I think we need a test case that:

creates a ServerContext and calls AsyncNotifyWhenDone
requests a call (using the async server API) using that ServerContext
shuts down the server

And I think the expectation is that right now we'll see the tag for (2) come back but not for (1).
We should also see (1).

lyuxuan · 2017-03-14T01:13:58Z

I add a test case to the async_end2end_test, and indeed (1) does not come back.
#10143

lyuxuan · 2017-03-23T18:59:10Z

It's blocking internal user

jeady · 2017-03-28T19:29:31Z

As a side note, the reason we're calling AsyncNotifyWhenDone is because we want to be able to call ServerContext::IsCancelled, which has this comment:

// When using async API, it is only safe to call IsCancelled after
// the AsyncNotifyWhenDone tag has been delivered

We would probably be able to infer the "done-ness" of the connection without this tag otherwise.

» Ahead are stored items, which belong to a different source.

(* ===== verification/MariaBatch.v ===== *)
(** * Package mariadb: a batched write, from the client to the database

    What a session of src/mariadb/mariadb.go answers to a write with a batch
    hint, against the laws of the batch manager ([BatchLaws]); with the manager
    and the executor of src/writebatch ([BatchModel]) this is the way of the
    write through all components. *)

From Stdlib Require Import Ascii ZArith Lia.
From stdpp Require Import base list gmap strings numbers.
From coqutil Require Import Datatypes.RecordSetters.
From S2P Require Import Prelude GoStrings BatchText Metrics Executor Manager Batching Parser Replica Cache Config Effects Services MariaWire MariaConn MariaFlow MariaServe.
Import DoubleBraceUpdate.

Open Scope Z_scope.

Section Batched.
Context `{Ut : UnicodeTables} `{Dr : Driver} `{Nw : Network} `{Cs : CacheService} `{Gv : GoValues} `{Da : !Database} `{Bs : !BatchService}.
Context `{Bl : !BatchLaws}.
Variable error_text : MariaConn.error -> bytes.

(** A write of the session's own database with a batch hint, outside of a
    transaction. *)
Definition batched_statement (w : MariaConn.world) (parsed : ParsedQuery) : Prop :=
  classify (Parser.Query parsed) = SOther /\ DB parsed = [] /\ IsBatchable parsed = true /\ inTransaction (conn w) = false /\
  is_ascii (Parser.Query parsed) = true.

(** What the client gets for the result of the database. *)
Definition write_answer (c : clientConn) (r : Result + db_error) : bytes :=
  frame (MariaWire.next_seq (sequence c))
    match r with
    | inl r => WriteOKPacket (uint64 (RowsAffected r)) (uint64 (LastInsertId r)) (status c) (capability c)
    | inr e => WriteErrorPacket 1105 (str "HY000") (error_text (BatchError (DbError e))) (capability c)
    end.

(** The session after the manager answered with the result of the database. *)
Lemma batched_run query ms f l t r m m' w : writeBatch (proxy w) = Some m -> client_writes w = [] ->
  forallb label_ok [f; l; t; str "false"] = true ->
  Enqueue m (GetBatchKey (Parse query)) query [] ms = (m', write_result ms r) ->
  exists w', handleBatchedWrite error_text query ms f l t false w = (w', Done tt) /\ writeBatch (proxy w') = Some m' /\
    client_out w' = client_out w ++ write_answer (conn w) r /\
    trace w' = trace w ++ [EEnqueue (GetBatchKey (Parse query)) query []].
Proof.
  intros Hm Hw Hl He. cbn [forallb] in Hl. bool_simpl. unfold handleBatchedWrite. cbv zeta.
  assert (Hq : enqueue (GetBatchKey (Parse query)) query [] ms w =
    (w {{ trace ::= fun t => t ++ [EEnqueue (GetBatchKey (Parse query)) query []]; proxy -> writeBatch := Some m' }}, Done (write_result ms r))).
  { unfold enqueue. erewrite bind_run by reflexivity. rewrite Hm. cbn [or_crash]. do 2 (erewrite bind_run by reflexivity). rewrite He. by destruct w as [? ? ? ? ? ? []]. }
  rewrite (bind_run _ _ _ _ _ Hq).
  do 2 (erewrite (bind_run (metric _ _)) by (apply metric_run; [reflexivity|]; cbn [forallb]; by repeat (apply andb_true_intro; split))).
  destruct r as [r|e]; cbn [write_result Error error_result]; cbv iota.
  - unfold batch_done, writeOKWithRowsAndID. do 3 (erewrite bind_run by reflexivity). eexists. split; [|].
    + unfold client_write. destruct w as [[] ? ? ? ? ? [] ? ? ?]. cbn in Hw. subst. reflexivity.
    + destruct w as [[] ? ? ? ? ? [] ? ? ?]. done.
  - unfold writeError. do 2 (erewrite bind_run by reflexivity). eexists. split; [|].
    + unfold client_write. destruct w as [[] ? ? ? ? ? [] ? ? ?]. cbn in Hw. subst. reflexivity.
    + destruct w as [[] ? ? ? ? ? [] ? ? ?]. done.
Qed.

End Batched.

(** ** Through all components

    A session over the manager and the executor, with a database that executes
    the first statement and refuses the second. *)

#[local] Existing Instance ascii_tables.
#[local] Existing Instance NoFloats.
#[local] Existing Instance ScriptDB.
#[local] Existing Instance PlainDriver.
#[local] Existing Instance TestNet.
#[local] Existing Instance TestCache.

Definition answers (l : list bool) : @dbstate NoFloats ScriptDB := l.
Definition batch_manager : Executor.Manager := Executor.New (str "*mysql.MySQLDriver") DefaultConfig.
#[local] Instance ManagerService : BatchService := BatchModel batch_manager.
#[local] Instance ManagerServiceLaws : BatchLaws := BatchModelLaws batch_manager.

Definition batching_session (d : dbstate) : MariaConn.world := {|
  conn := test_conn (str "primary"); client_in := []; client_out := []; client_writes := []; backend_in := []; dials := O;
  proxy := MkProxy test_config (<[str "main" := O]> ∅) (Some (Manager.init d));
  pool_heap := [NewPool (str "primary") []]; qcache := ∅; trace := []
|}.

Definition batched_insert : ParsedQuery := Parse (str "/* batch:10 */ INSERT INTO t VALUES (1)").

jeady · 2017-05-08T19:45:44Z

Any status update here?

lyuxuan · 2017-05-08T20:11:17Z

We have a fix plan, and should be able to update it by the end of this week. Thanks!

abaldeva · 2017-08-18T19:01:57Z

This issue is still present in 1.4.2. Any updates?

lyuxuan · 2017-08-19T00:32:12Z

Fix is in progress. #11955

vjpai · 2017-10-11T06:06:30Z

Is this issue still alive or is it closed?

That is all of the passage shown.